No hay señal de Al. Meto un ejemplar de bolsillo de
Ven y dilo en la montaña
, de James Baldwin en la parte posterior de mis pantalones y entro. También me estoy leyendo algo que me pasó Kathleen llamado
El síndrome de Peter Pan
.

En el interior, un tipo con ese horrible corte de pelo que se hacen los calvos para taparse la coronilla, chasquea los dedos ante mí y me dice:

—Camarero, ¿nos traes más pan?

—Por supuesto, señor —contesto—. Aunque si tienen hambre, ¿por qué no prueban nuestros entremeses variados? Les puedo traer un par de platos muy rápidamente.

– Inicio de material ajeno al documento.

(* ===== verification/CrowdSpec.v ===== *)
(** * CrowdSpec: the sessions of a server, together

    Every interleaving of the sessions' threads, the snapshots and the sweeps keeps to
    the reference of Crowd.v: the map is what the effects have made of it, the
    registry says who is in which channel, each queue and socket has what its session
    was sent, in order, and each session's own doings are its commands. *)

From stdpp Require Import vector finite.
From S2P Require Import Prelude Effects Threads RustStd Time Command Frame CommandFrame.
From S2P Require Import Cache Mpsc Channels Ports Executor Files Persister Recovery Concurrent Points.
From S2P Require Import Reply Inbound Session SessionSpec Stream WriteHalf ReplSpec Crowd.

(** ** Where the threads stand

    A reader: what it has read and is at, the channels its session was in when the turn
    began and is in now, what it has done in this turn, and whether it has yet to record a change the registry
    has ([Pending]) or is on its way out, with the channels still to leave.  A
    writer: the messages it has taken off its queue, and its buffered socket. *)

Inductive Stage : Type :=
| Steady
| Pending (joined : bool) (ch : bytes)
| Leaving (rest : list bytes).

Inductive Ghost (W : Type) : Type :=
| GReader (cur : option Item) (start subs : gset bytes) (doing : list Event) (st : Stage)
| GWriter (popped : list bytes) (bw : BufWriter W)
| GFlag.
Arguments GReader {W} cur start subs doing st.
Arguments GWriter {W} popped bw.
Arguments GFlag {W}.

Abbreviation Exec := (Executor Persister).
Definition exec_clockL : Lens Exec Clock := lens_comp cacheL clockL.

Section invariant.
Context {R W : Type} {n : nat} `{Source R} `{Socket W}.
(** What the clock reads, and the map at the start. *)
Context (ck : nat -> Z) (m0 : CacheMap).
(** The sessions' ids and queues, what each client sends, and what each socket had at
    the start. *)
Context (ids qn : fin n -> N) (coming base : fin n -> bytes).
Implicit Types (c : Crowd) (qs : Queues) (reg : Registry) (evs : list Event)
  (slots : vec (Slot R W) n) (g : nat -> Ghost W).

(** The registry has who is in a channel, with that session's sender. *)
Definition registry_ok reg c : Prop :=
  (forall ch id tx, subscribed reg ch id = Some tx <->
     id ∈ members c ch /\ exists i, ids i = id /\ qn i = tx) /\
  (forall ch id, id ∈ members c ch -> exists i, ids i = id).

(** A queue has what its session was sent and its writer has not taken. *)
Definition queue_ok (i : fin n) qs c (popped : list bytes) : Prop :=
  exists items, inbox c (ids i) = popped ++ items /\
    qs !! qn i = Some (if decide (ids i ∈ closed c) then mkQueue [] false else mkQueue items true).

Definition synced (i : fin n) c (subs : gset bytes) (ch : bytes) : Prop :=
  (ids i ∈ members c ch -> ch ∈ subs) /\
  (ch ∈ subs -> ids i ∈ members c ch \/ ids i ∈ closed c).
Definition in_step (i : fin n) c (st : Stage) (subs : gset bytes) : Prop :=
  match st with
  | Steady => forall ch, synced i c subs ch
  | Pending joined p =>
      (forall ch, ch <> p -> synced i c subs ch) /\
      if joined then ids i ∈ members c p \/ ids i ∈ closed c else ids i ∉ members c p
  | Leaving rest => forall ch, ids i ∈ members c ch -> ch ∈ rest
  end.

(** The session's doings are turns for what its reader has heard. *)
Definition own_ok (i : fin n) evs (cur : option Item) (start : gset bytes) (doing : list Event)
    (sr : SessionReader R) : Prop :=
  exists items past, own (ids i) evs = past ++ doing /\ chatter ck (ids i) items past start /\
    begun ck (ids i) start cur doing /\ reader_heard (coming i) (items ++ option_list cur) sr.

(** Unless a write to it has failed, the socket has the first messages taken, all but
    one at least. *)
Definition socket_ok (i : fin n) (popped : list bytes) (bw : BufWriter W) : Prop :=
  broken (bw_inner bw) = false ->
  exists k, length popped <= Datatypes.S k /\
    received (bw_inner bw) = base i ++ concat (take k popped).

Definition slot_ok (i : fin n) (sl : Slot R W) qs evs (gr gw : Ghost W) : Prop :=
  exists cur start subs doing st popped bw,
    gr = GReader cur start subs doing st /\ gw = GWriter popped bw /\
    rh_id (sl_rh sl) = ids i /\ rh_sender (sl_rh sl) = qn i /\ rh_subscriptions (sl_rh sl) = subs /\
    wh_receiver (sl_wh sl) = qn i /\ wh_writer (sl_wh sl) = bw /\
    queue_ok i qs (crowd evs) popped /\ in_step i (crowd evs) st subs /\
    own_ok i evs cur start doing (rh_reader (sl_rh sl)) /\ socket_ok i popped bw.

—Sí, suena bien —dice, mientras le lleno el vaso de vino a su mujer.

No voy a dejar que el tipo del pelo horrible y su mujer del Club de Tenis de Wallingford se llenen el estómago con pan gratis. La gente de aquí trabaja, depende de las propinas (yo dependo de las propinas), y estos dos se pueden permitir un par de entremeses, si tienen hambre. Y tampoco voy a dejar que hagan esa chorrada de compartir postre.

Al se desliza por la puerta y saluda sin demasiado ánimo a Ernesto, el
maître
, que charla con él un momento y le lleva a un reservado que hay en la esquina. Lleno dos vasos de agua y los traigo.

Parece estar más delgado y tiene bolsas debajo de los ojos.

—¿Qué le ha pasado a tu barbilla? —pregunto.

—Me tiró una maldita taza de café en la cabeza —murmura, con los dientes apretados.

—¿Que hizo qué?

Tiene la mandíbula cosida.

—Son los esteroides de los medicamentos contra la alergia. La vuelven loca.

Así que eso lo explica todo.

—He tenido que pedir una orden de alejamiento contra ella —dice.

—Oh, papá, lo siento.

Es verdad.

—Eh, podría haber sido peor —dice—. La taza podría haber estado llena.